CRT

Campaign for      <http://www.crt.online.org>                   
Responsible
Transplantation

PO Box 2751, New York
NY 10163  (212) 579-3477

Civitas home page          Summer/99 issue of CivAb     

FDA HAS NOT BANNED PIG-TO-HUMAN TRANSPLANTS
AND NEEDS TO HEAR FROM YOU - Alix Fano, Director CRT


On April 6, 1999, the Food and Drug Administration (FDA) published an "industry guidance" in the Federal Register on "Public Health Issues Posed by the Use of Nonhuman Primate Xenografts."  This "guidance" instituted a de facto ban on live organ, cell, and tissue transplants from nonhuman primates because they would expose the public to "significant infectious disease risk".  But the FDA guidelines failed to address the dangers posed by transplanting organs from non-primate species.

Genetically-altered pigs are being considered as the primary source for xenotransplants despite the existence of over 25 diseases in pigs that can infect humans.  New pig viruses continue to be discovered daily. The deadly Malaysian "Nipah" virus infected over 250 humans, killed 100, and led to the mass slaughter of some one million pigs.

The FDA must be flooded with your letters and postcards now.  The deadline for comments is July 6, 1999.  Here are some key points to make:

  • Pigs are not any safer than nonhuman primates: witness swine influenza, the Porcine Endogenous Retroviruses (PERVS), the Australian paramyxovirus, a novel strain of Hepatitis E found in US pig herds, and the new Malaysian "Nipah" virus that has devastated humans and pigs alike.  PERVS, present throughout the pig genome, have infected human cells in vitro. The influenza virus of 1918, which resembled a common swine flu virus, killed more people in modern history than any other epidemic including AIDS and the Black Plague.

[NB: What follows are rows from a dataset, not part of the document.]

Lemma led_no_update l opt : led_commit opt -> of_type ProposalTypeUpdate (map (fun p => mkCached p l) (ByValue opt)) = [].
Proof.
  intros [_ _ HF]. unfold of_type. induction HF as [|p ps Hp _ IH]; [done|]. cbn. rewrite IH. by rewrite (proj2 (Z.eqb_neq _ _)).
Qed.

Lemma elem_remove_ops l ps m : OpRemove m ∈ omap remove_op (of_type ProposalTypeRemove (map (fun p => mkCached p l) ps)) <->
  exists p x, p ∈ ps /\ p_Type p = ProposalTypeRemove /\ p_Remove p = Some x /\ Removed x = m.
Proof.
  rewrite list_elem_of_omap. unfold of_type. split.
  - intros (r & Hr & E). apply list_elem_of_In, filter_In in Hr as [Hr Ht]. apply in_map_iff in Hr as (p & <- & Hp). cbn in *.
    unfold remove_op in E. cbn in E. destruct (p_Remove p) as [x|] eqn:Ex; [|done]. injection E as <-.
    exists p, x. split_and!; [by apply list_elem_of_In|by apply Z.eqb_eq|done|done].
  - intros (p & x & Hp & Ht & Ex & <-). exists (mkCached p l). split.
    + apply list_elem_of_In, filter_In. split; [apply in_map_iff; exists p; split; [done|by apply list_elem_of_In]|by apply Z.eqb_eq].
    + unfold remove_op. cbn. by rewrite Ex.
Qed.

Lemma removes_spec l opt m : led_commit opt ->
  removes opt m = true <-> OpRemove m ∈ wrapped <$> commit_ops (map (fun p => mkCached p l) (ByValue opt)).
Proof.
  intros Hlc. unfold commit_ops. rewrite (led_no_update l opt Hlc). cbn [omap list_omap app]. unfold removes.
  rewrite existsb_exists, list_elem_of_fmap. split.
  - intros (p & Hp & [Ht Hx]%andb_true_iff). destruct (p_Remove p) as [x|] eqn:Ex; [|done]. apply Z.eqb_eq in Ht, Hx.
    exists (OpRemove (Removed x)). split; [cbn; by rewrite Hx|]. apply elem_of_app. left. apply elem_remove_ops.
    exists p, x. split_and!; [by apply list_elem_of_In|done..].
  - intros (op & E & [Hin|Hin]%elem_of_app).
    + destruct op; cbn in E; [done..|]. injection E as ->. apply elem_remove_ops in Hin as (p & x & Hp & Ht & Ex & <-).
      exists p. split; [by apply list_elem_of_In|]. by rewrite Ht, Ex, !Z.eqb_refl.
    + apply list_elem_of_omap in Hin as (r & _ & Hr). unfold add_op in Hr. destruct (p_Add (cp_proposal r)); [|done].
      by injection Hr as <-.
Qed.

Lemma led_avoids l opt m : led_commit opt -> removes opt m = false ->
  Forall (op_avoids m) (wrapped <$> commit_ops (map (fun p => mkCached p l) (ByValue opt))).
Proof.
  intros Hlc Hr. apply Forall_forall. intros op Hop. destruct op as [ln|x ln|x]; [done| |].
  - exfalso. apply list_elem_of_fmap in Hop as (op & E & Hop). unfold commit_ops in Hop. rewrite (led_no_update l opt Hlc) in Hop.
    cbn [omap list_omap app] in Hop. apply elem_of_app in Hop as [Hop|Hop]; apply list_elem_of_omap in Hop as (r & _ & Ho).
    + unfold remove_op in Ho. destruct (p_Remove (cp_proposal r)); [|done]. by injection Ho as <-.
    + unfold add_op in Ho. destruct (p_Add (cp_proposal r)); [|done]. by injection Ho as <-.
  - cbn. intros ->. apply (removes_spec l opt m Hlc) in Hop. congruence.
Qed.

(** Who may commit: the leader, or a member whose commit removes the leader. *)
Definition takes_lead (lead l : Z) (opt : CommitOptions) : Prop :=
  removes opt l = false /\ (l = lead \/ (0 <= lead /\ removes opt lead = true)).

Lemma standing_commit_ready g opt : standing g -> led_commit opt -> members (g_tree g) + len (ByValue opt) <= 2 ^ 30 ->
  exists d signer, commit_ready d g opt signer.
Proof.
  intros [(d & Hwf & Hl) Hsu Hpop _ [signer Hs] He Hg] [Hin Hok _] Hsz. exists d, signer. split; try done.
  rewrite Hin. unfold len at 1. cbn [length]. lia.
Qed.

(** The staged tree of such a commit is in the committer's shape. *)
Lemma led_staged d g opt signer lead a : commit_ready d g opt signer -> led_commit opt -> star (rt_nodes (g_tree g)) lead ->
  takes_lead lead (g_ownLeaf g) opt ->
  applied_ok (g_tree g) (map (fun p => mkCached p (g_ownLeaf g)) (ByValue opt)) a -> star (rt_nodes (ap_tree a)) (g_ownLeaf g).
Proof.
  intros Hcr Hlc Hst [_ [<-|[H0 Hrm]]] [Hrun _ _]; [by eapply star_run|].
  eapply star_removed; [exact Hrun|exact Hst|done|]. by apply removes_spec.
Qed.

  • Remind the FDA that it violated the national Environmental Policy Act by failing to perform an environmental impact statement before allowing clinical xenotransplantation experiments.
 
  • Xenotransplantation is receiving substantial public (and private) financing without adequate public debate.  Tell the FDA that you do not want your tax dollars used to develop xenotransplantation.

  • There are safer, more cost-effective, and humane alternatives to xenotransplantation that are not being explored by regulatory authorities.  These include investing heavily in preventive medicine programs to reduce the need for transplants of all kinds, and increasing the pool of human organs as many European countries have successfully done through legislative schemes. 

  • Demand that the Department of Health and Human Services ban xenotransplantation from all nonhuman species immediately.

Some questions you may wish to ask the FDA:

  • Who will pay the hidden costs of breeding, housing, feeding, medicating, screening, transporting, rendering, and disposing of the waste and remains of herds of transgenic pigs?

  • Can we justify raising more pigs for human use at a time when the Environmental Protection Agency is placing new restrictions on livestock pollution?

  • Given that over 45 million Americans lack basic health care, can we spend hundreds of thousands of dollars on operations that promise to be more expensive than standard allotransplants?

  • Xenograft recipients and their close contacts would require life-long monitoring for signs of infection;  the FDA wants to establish a multi-million dollar registry and archive to house blood and tissue from source animals and patients for at least 50 years at taxpayer expense.  Is this fair?

  • Who will be held accountable if a zoonotic virus spreads to the human population?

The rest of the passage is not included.